The treatment contract. After completing a thorough assessment, the clinician should establish a set of expectations for adolescents beginning bu-prenorphine treatment. A written contract may be helpful (). On beginning treatment, adolescents should agree to abstain from all substances including alcohol, which can be dangerous in combination with buprenor-phine. All patients who receive buprenorphine treatment should be monitored with random drug tests to assure that they are taking their medication and to monitor for use of opioids, alcohol, or other illicit substances. Patients who are unable to achieve abstinence from substances other than opioids should be referred for complementary treatment. Office-based buprenorphine treatment may need to be stopped if a patient is unable to stop using alcohol or sedatives. We recommend that all adolescents with opioid dependence enter counseling to help them identify and avoid triggers for drug use, to learn healthy mechanisms for relieving stress, and to learn other life skills. Some individuals will also need specific counseling to address other issues such as depression, anxiety, and anger.

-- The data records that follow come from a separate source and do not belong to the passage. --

Lemma tile_map (f : value -> value) (g : Grid) (r c : nat) :
  tile (map (map f) g) r c = f <$> tile g r c.
Proof.
  unfold tile. rewrite lookup_map.
  destruct (g !! r) as [line |]; simpl; [apply lookup_map | reflexivity].
Qed.

(** Two grids of the same shape with the same cells are equal. *)
Lemma grid_ext (g g' : Grid) :
  map length g = map length g' ->
  (forall r c, tile g r c = tile g' r c) ->
  g = g'.
Proof.
  intros Hshape Htile. apply list_eq. intros r.
  pose proof (f_equal (fun l => l !! r) Hshape) as Hr. simpl in Hr.
  rewrite !lookup_map in Hr.
  destruct (g !! r) as [line |] eqn:E, (g' !! r) as [line' |] eqn:E';
    simpl in Hr; try discriminate; [| reflexivity].
  f_equal. apply list_eq. intros c.
  specialize (Htile r c). unfold tile in Htile. rewrite E, E' in Htile.
  exact Htile.
Qed.

Lemma rectangular_tile_outside (g : Grid) (r c : nat) :
  rectangular g -> (Level.width g <= c)%nat -> tile g r c = None.
Proof.
  intros Hrect Hc. unfold tile.
  destruct (g !! r) as [line |] eqn:E; [| reflexivity]. simpl.
  apply lookup_ge_None_2.
  unfold rectangular in Hrect. rewrite Forall_forall in Hrect.
  rewrite (Hrect line); [exact Hc |].
  apply list_elem_of_lookup. exists r. exact E.
Qed.

Lemma tile_outside_rows (g : Grid) (r c : nat) :
  (length g <= r)%nat -> tile g r c = None.
Proof.
  intros Hr. unfold tile. rewrite lookup_ge_None_2 by exact Hr. reflexivity.
Qed.

Lemma new_tile (g : Grid) (tileSize : Q) (r c : nat) :
  rectangular g ->
  tile (Level.grid (Level.new g tileSize)) r c = normalize <$> tile g r c.
Proof.
  intros Hrect. rewrite new_as_pass, visitAll_tile. simpl.
  destruct (decide ((r, c) ∈ cells (length g) (Level.width g))) as [_ | Hout];
    [reflexivity |].
  rewrite elem_of_cells in Hout.
  destruct (Nat.lt_ge_cases r (length g)) as [Hr | Hr].
  - rewrite rectangular_tile_outside by (assumption || lia). reflexivity.
  - rewrite tile_outside_rows by exact Hr. reflexivity.
Qed.

(** C5.  For every rectangular input grid, the grid of the constructed
    Level is the input with every Start code (2) and every spawn marker
    ("M") replaced by Floor (0) and every other cell unchanged; so no cell
    of the normalized grid equals the Start code or the spawn marker. *)
Theorem normalized_grid_has_no_start_or_marker (g : Grid) (tileSize : Q) :
  rectangular g ->
  Level.grid (Level.new g tileSize) = map (map normalize) g /\
  (forall r c v,
     tile (Level.grid (Level.new g tileSize)) r c = Some v ->
     v <> VNum 2 /\ v <> VStr "M") /\
  (forall r c,
     tile g r c = Some (VNum 2) \/ tile g r c = Some (VStr "M") ->
     tile (Level.grid (Level.new g tileSize)) r c = Some (VNum 0)).
Proof.
  intros Hrect. split; [| split].
  - apply grid_ext.
    + rewrite new_shape, map_map.
      apply map_ext. intros line. symmetry. apply length_map.
    + intros r c. rewrite tile_map. apply new_tile. exact Hrect.
  - intros r c v. rewrite new_tile by exact Hrect.
    destruct (tile g r c) as [v0 |]; simpl; [| discriminate].
    intros [= <-]. apply normalize_codes.
  - intros r c Hcode. rewrite new_tile by exact Hrect.
    destruct Hcode as [-> | ->]; reflexivity.
Qed.

Lemma normalized_grid_has_no_start_or_marker_witness :
  rectangular patrolGrid /\
  Level.grid (Level.new patrolGrid 10) = map (map normalize) patrolGrid.
Proof.
  assert (Hrect : rectangular patrolGrid)
    by (unfold rectangular; repeat constructor).
  split; [exact Hrect |].
  apply (normalized_grid_has_no_start_or_marker patrolGrid 10 Hrect).
Defined.

(** ** findStart *)

Lemma findStartInRow_head (g : Grid) (r : nat) (cs : list nat) :
  Level.findStartInRow g r cs =
  head (List.filter (fun p => strict_eq_num (cellAt g (fst p) (snd p)) 2)
          (map (fun c => (r, c)) cs)).
Proof.
  induction cs as [| c cs IH]; simpl; [reflexivity |].
  destruct (strict_eq_num (cellAt g r c) 2); [reflexivity | exact IH].
Qed.

Lemma findStartInRows_head (g : Grid) (ncols : nat) (rs : list nat) :
  Level.findStartInRows g ncols rs =
  head (List.filter (fun p => strict_eq_num (cellAt g (fst p) (snd p)) 2)
          (flat_map (fun r => map (fun c => (r, c)) (seq 0 ncols)) rs)).
Proof.
  induction rs as [| r rs IH]; simpl; [reflexivity |].
  rewrite List.filter_app, findStartInRow_head, IH.
  destruct (List.filter _ (map _ (seq 0 ncols))); reflexivity.
Qed.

Clinicians treating adolescents should take advantage of the availability of parents or guardians for authority and structure whenever possible. As with treatment-seeking adults who benefit from family involvement, parental participation may improve adolescent treatment adherence, allow for prompt intervention when a relapse occurs, and minimize diversion risk ().

Getting started: the initial buprenorphine dose. Adolescents should be advised not to use opioids before buprenorphine induction — about 12–24 hours depending on the half-life of their drug of choice (see “Clinical Use of Buprenorphine”). Buprenorphine therapy may be started at home if a patient (along with a parent or guardian) can be taught to reliably monitor signs of withdrawal and wait until withdrawal has progressed enough to avoid inducing precipitated withdrawal. However, we recommend observed induction for all adolescent patients to give the clinician the opportunity to assess and quantify signs of withdrawal, to teach the teenager to take medications sublingually, to teach a parent or guardian how to observe a medication dose, and to answer questions.

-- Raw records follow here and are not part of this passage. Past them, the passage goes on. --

(** * jsrepo: block graph builder, pruning filter, dependency resolver and
      installed-block scanner

    A shallow embedding of
    - [packages/cli/src/utils/blocks.ts] ([resolveTree], [getInstalled]) and
    - [packages/cli/src/utils/build/index.ts] ([buildBlocksDirectory],
      the inclusion / listing policy, [pruneUnused]),
    together with the properties the specification states about them. *)

From stdpp Require Import base option list strings gmap.
From Stdlib Require Import Ascii String Bool Lia.

Local Open Scope string_scope.
Local Open Scope list_scope.

(** ** Results ([utils/blocks/ts/result]) *)

Inductive Result (T E : Type) : Type :=
| Ok (val : T)
| Err (err : E).
Arguments Ok {T E} val.
Arguments Err {T E} err.

Definition isErr {T E} (r : Result T E) : bool :=
  match r with Ok _ => false | Err _ => true end.

(** ** Data model ([types]) *)

(** [list_] is the source's [list] field, [imports_] its [_imports_]. *)
Record Block : Type := mkBlock {
  name : string;
  directory : string;
  category : string;
  tests : bool;
  subdirectory : bool;
  list_ : bool;
  files : list string;
  localDependencies : list string;
  imports_ : list (string * string);
  dependencies : list string;
  devDependencies : list string
}.

Record Category : Type := mkCategory {
  cat_name : string;
  blocks : list Block
}.

(** The template literal [`${category}/${name}`]. *)
Definition specifierOf (cat nm : string) : string :=
  (cat ++ "/" ++ nm)%string.

Definition blockSpecifier (b : Block) : string :=
  specifierOf (category b) (name b).

(** ** Insertion-ordered maps and sets (JS [Map] and [Set])

    A JS [Map] iterates in insertion order and [set] on an existing key
    replaces the value in place; a [Set] keeps the first insertion. *)

Section OrderedMap.
Context {V : Type}.

Fixpoint map_set (k : string) (v : V) (m : list (string * V)) : list (string * V) :=
  match m with
  | [] => [(k, v)]
  | (k', v') :: rest =>
      if String.eqb k k' then (k, v) :: rest else (k', v') :: map_set k v rest
  end.

Definition map_has (k : string) (m : list (string * V)) : bool :=
  existsb (fun kv => String.eqb k (fst kv)) m.

Definition map_keys (m : list (string * V)) : list string := fst <$> m.
Definition map_values (m : list (string * V)) : list V := snd <$> m.
End OrderedMap.

Fixpoint set_add (x : string) (s : list string) : list string :=
  match s with
  | [] => [x]
  | y :: rest => if String.eqb x y then s else y :: set_add x rest
  end.

(** [Array.prototype.includes] on strings. *)
Definition includes (l : list string) (x : string) : bool :=
  existsb (String.eqb x) l.

(** ** Paths ([pathe])

    The functions of [pathe] the sources call.  [join] takes the segments
    that are present: [pathe] skips a segment that is [undefined]. *)

Record PathApi : Type := mkPath {
  join : list string -> string;
  relative : string -> string -> string;
  basename : string -> string;
  parse_name : string -> string;
  parse_ext : string -> string
}.

(** ** Dependency resolver ([utils/blocks.ts]) *)

Module Resolver.

(** A block fetched from a registry carries the registry it came from. *)
Record RemoteBlock : Type := mkRemote {
  block : Block;
  sourceRepo : string
}.

Record InstallingBlock : Type := mkInstalling {
  ib_name : string;
  subDependency : bool;
  ib_block : RemoteBlock
}.

(** [provider.parse(s, { fullyQualified })] returns [{ url, specifier }];
    the source asserts the specifier to be present ([specifier!]). *)
Record RegistryProvider : Type := mkProvider {
  provider_name : string;
  parse : string -> bool -> string * string
}.

Record RegistryProviderState : Type := mkState {
  url : string;
  provider : RegistryProvider
}.

(** The two [Err] values of [resolveTree], told apart by their message:
    "If your config doesn't contain repos then you must provide the repo in
    the block specifier ..." and "Invalid block! ... does not exist!". *)
Inductive ResolveError : Type :=
| NoRepositoryConfigured (blockSpecifier : string)
| BlockNotFound (blockSpecifier : string).

Abbreviation BlockMap := (list (string * InstallingBlock)).

Definition remoteSpecifier (b : RemoteBlock) : string :=
  blockSpecifier (block b).

Section WithRegistry.
(** [registry.selectProvider] and [url.join] live outside this file. *)
Variable selectProvider : string -> option RegistryProvider.
Variable url_join : string -> string -> string.
Variable blocksMap : gmap string RemoteBlock.
Variable repoPaths : list RegistryProviderState.

(** Lines 45-50: what one configured repo has under the specifier. *)
Definition lookupInRepo (blockSpecifier : string)
    (providerState : RegistryProviderState) : option RemoteBlock :=
  let '(repoIdent, specifier) :=
    parse (provider providerState)
          (url_join (url providerState) blockSpecifier) true in
  blocksMap !! url_join repoIdent specifier.

(** Lines 44-57: the first repo whose manifest has the block. *)
Fixpoint findInRepos (blockSpecifier : string)
    (repos : list RegistryProviderState) : option RemoteBlock :=
  match repos with
  | [] => None
  | providerState :: rest =>
      match lookupInRepo blockSpecifier providerState with
      | None => findInRepos blockSpecifier rest
      | Some tempBlock => Some tempBlock
      end
  end.

(** Lines 27-70. *)
Definition findBlock (blockSpecifier : string) : Result RemoteBlock ResolveError :=
  match selectProvider blockSpecifier with
  | None =>
      match repoPaths with
      | [] => Err (NoRepositoryConfigured blockSpecifier)
      | _ :: _ =>
          match findInRepos blockSpecifier repoPaths with
          | Some b => Ok b
          | None => Err (BlockNotFound blockSpecifier)
          end
      end
  | Some p =>
      let '(repoIdent, specifier) := parse p blockSpecifier true in
      match blocksMap !! url_join repoIdent specifier with
      | Some b => Ok b
      | None => Err (BlockNotFound blockSpecifier)
      end
  end.

(** Lines 86-88. *)
Definition mergeDeps (subDeps : list InstallingBlock) (blocks : BlockMap) : BlockMap :=
  fold_left (fun acc dep => map_set (remoteSpecifier (ib_block dep)) dep acc)
            subDeps blocks.

(** Line 78. *)
Definition pendingDeps (b : RemoteBlock) (blocks installed : BlockMap) : list string :=
  List.filter (fun dep => negb (map_has dep blocks) && negb (map_has dep installed))
              (localDependencies (block b)).

(** The [for] loop of lines 26-90 with the batch [blocks] threaded
    through; [rec] is the recursive call of line 77.  [None] stands for a
    recursion that does not come back. *)
Fixpoint resolveLoop
    (rec : list string -> BlockMap -> option (Result (list InstallingBlock) ResolveError))
    (installed : BlockMap) (blockSpecifiers : list string) (blocks : BlockMap)
    : option (Result (list InstallingBlock) ResolveError) :=
  match blockSpecifiers with
  | [] => Some (Ok (map_values blocks))
  | blockSpecifier :: rest =>
      match findBlock blockSpecifier with
      | Err e => Some (Err e)
      | Ok b =>
          let blocks1 :=
            map_set (remoteSpecifier b)
                    (mkInstalling (name (block b)) false b) blocks in
          match localDependencies (block b) with
          | [] => resolveLoop rec installed rest blocks1
          | _ :: _ =>
              match rec (pendingDeps b blocks1 installed) blocks1 with
              | None => None
              | Some (Err e) => Some (Err e)
              | Some (Ok subDeps) =>
                  resolveLoop rec installed rest (mergeDeps subDeps blocks1)
              end
          end
      end
  end.

(** [resolveTree]; [fuel] bounds the depth of the recursion. *)
Fixpoint resolveTree (fuel : nat) (blockSpecifiers : list string)
    (installed : BlockMap)
    : option (Result (list InstallingBlock) ResolveError) :=
  match fuel with
  | O => None
  | S fuel' =>
      resolveLoop (resolveTree fuel') installed blockSpecifiers []
  end.

(** *** Notions the properties of [resolveTree] are stated with *)

(** Every entry of a batch sits under the specifier of its block. *)
Definition keyed (blocks : BlockMap) : Prop :=
  Forall (fun kv => fst kv = remoteSpecifier (ib_block (snd kv))) blocks.

(** The specifiers a call returns entries for. *)
Definition specifiers (out : list InstallingBlock) : list string :=
  (fun ib => remoteSpecifier (ib_block ib)) <$> out.

(** A local dependency [dep] is accounted for by a call that was given
    [installed] and returns entries for the specifiers [returned]: it was
    already installed, or it is returned, under its own name or under the
    specifier of the block it resolves to. *)
Definition accounted (installed : BlockMap) (returned : list string) (dep : string)
    : Prop :=
  map_has dep installed = true
  \/ dep ∈ returned
  \/ exists b, findBlock dep = Ok b /\ remoteSpecifier b ∈ returned.

(** Every local dependency of every entry of the batch is accounted for. *)
Definition closedBatch (installed blocks : BlockMap) : Prop :=
  forall kv dep,
    kv ∈ blocks -> dep ∈ localDependencies (block (ib_block (snd kv))) ->
    accounted installed (map_keys blocks) dep.

(** What a successful call promises: an entry for the block of every
    requested specifier, and every local dependency of every returned
    block accounted for. *)
Definition closedResult (specs : list string) (installed : BlockMap)
    (out : list InstallingBlock) : Prop :=
  (forall s, s ∈ specs ->
     exists b, findBlock s = Ok b /\ remoteSpecifier b ∈ specifiers out)
  /\ (forall ib dep,
        ib ∈ out -> dep ∈ localDependencies (block (ib_block ib)) ->
        accounted installed (specifiers out) dep).

End WithRegistry.
End Resolver.

(** ** Block graph builder ([utils/build/index.ts]) *)

Module Builder.

Record RegistryConfig : Type := mkConfig {
  dirs : list string;
  includeBlocks : list string;
  excludeBlocks : list string;
  listBlocks : list string;
  doNotListBlocks : list string;
  includeCategories : list string;
  excludeCategories : list string;
  listCategories : list string;
  doNotListCategories : list string;
  excludeDeps : list string;
  allowSubdirectories : bool
}.

Definition endsWith (s suffix : string) : bool :=
  let n := String.length s in
  let k := String.length suffix in
  (k <=? n)%nat && String.eqb (String.substring (n - k) k s) suffix.

Definition TEST_SUFFIXES : list string :=
  [".test.ts"; "_test.ts"; ".test.js"; "_test.js"].

Definition isTestFile (file : string) : bool :=
  match List.find (fun suffix => endsWith file suffix) TEST_SUFFIXES with
  | Some _ => true
  | None => false
  end.

(** *** Inclusion and listing policy (lines 254-306) *)

Definition shouldListBlock (name : string) (config : RegistryConfig) : bool :=
  if (0 <? List.length (doNotListBlocks config))%nat && includes (doNotListBlocks config) name
  then false
  else if (0 <? List.length (listBlocks config))%nat
       then includes (listBlocks config) name
       else true.

Definition shouldIncludeBlock (name : string) (config : RegistryConfig) : bool :=
  if (0 <? List.length (excludeBlocks config))%nat && includes (excludeBlocks config) name
  then false
  else if (0 <? List.length (includeBlocks config))%nat
       then includes (includeBlocks config) name
       else true.

Definition shouldListCategory (name : string) (config : RegistryConfig) : bool :=
  if (0 <? List.length (doNotListCategories config))%nat
     && includes (doNotListCategories config) name
  then false
  else if (0 <? List.length (listCategories config))%nat
       then includes (listCategories config) name
       else true.

Definition shouldIncludeCategory (name : string) (config : RegistryConfig) : bool :=
  if (0 <? List.length (excludeCategories config))%nat
     && includes (excludeCategories config) name
  then false
  else if (0 <? List.length (includeCategories config))%nat
       then includes (includeCategories config) name
       else true.

(** *** Collaborators *)

(** What [lang.resolveDependencies] is called with and answers. *)
Record ResolveOptions : Type := mkResolveOptions {
  filePath : string;
  isSubDir : bool;
  ro_excludeDeps : list string;
  ro_dirs : list string;
  ro_cwd : string;
  containingDir : option string
}.

Record ResolvedDependencies : Type := mkResolved {
  rd_dependencies : list string;
  rd_devDependencies : list string;
  local : list string;
  rd_imports : list (string * string)
}.

Record Lang : Type := mkLang {
  matches : string -> bool;
  resolveDependencies : ResolveOptions -> Result ResolvedDependencies string
}.

(** The file system under [blocksPath]: what [readdirSync] lists and
    what [statSync] says about each entry.  Every entry is a file or a
    directory that can be read: an entry on which [statSync] or
    [readdirSync] would throw (a dangling link, a directory without read
    permission; lines 44, 62, 67, 158, 166 and 228 are not in a [try])
    has no counterpart here, so the properties below speak of builds over
    readable trees. *)
#[local] Set Warnings "-register-all".
Inductive FsNode : Type :=
| File
| Dir (entries : list (string * FsNode)).
#[local] Set Warnings "register-all".

Record Options : Type := mkOptions {
  cwd : string;
  ignores : string -> bool;
  config : RegistryConfig
}.

(** *** Warnings and fatal errors

    [console.warn] appends to a log; [program.error] ends the run.  The
    two [Fatal] cases are the calls of [program.error] in the source
    (lines 35, 105 and 201); exceptions thrown by the file system
    elsewhere are not among them. *)

Inductive Warning : Type :=
| UnsupportedFile (path ext : string)
| SubdirectoriesNotAllowed (path : string).

Inductive Fatal : Type :=
| CouldNotReadDirectory (blocksPath : string)
| ResolveFailed (err : string).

Adolescents should be followed closely to monitor for side effects and continued cravings until they are taking a stable dose of buprenorphine. Because of the long half-life of buprenorphine, a single daily dose is effective, although many adolescents prefer divided doses to mimic previous drug use patterns. All patients should be warned to avoid driving for the first few weeks of taking the medication because drowsiness has been reported as a side effect of buprenorphine.

Buprenorphine and Pregnant Patients

Buprenorphine is listed as a category C medication in the United States and to date no studies are available to support its safety and efficacy during pregnancy. Methadone continues to be the only FDA-approved medication for maintenance treatment in pregnancy, and buprenorphine monotherapy should be used only if the potential benefit outweighs the risk to the fetus. Neonates should be closely monitored for neonatal abstinence syndrome or signs of respiratory depression, due to buprenorphine’s ability to cross the placental barrier. Similarly, breast-feeding is not advised because buprenorphine is excreted in breast milk in concentrations similar to those found in maternal serum. Further studies are needed to evaluate the true effect of buprenorphine in infants.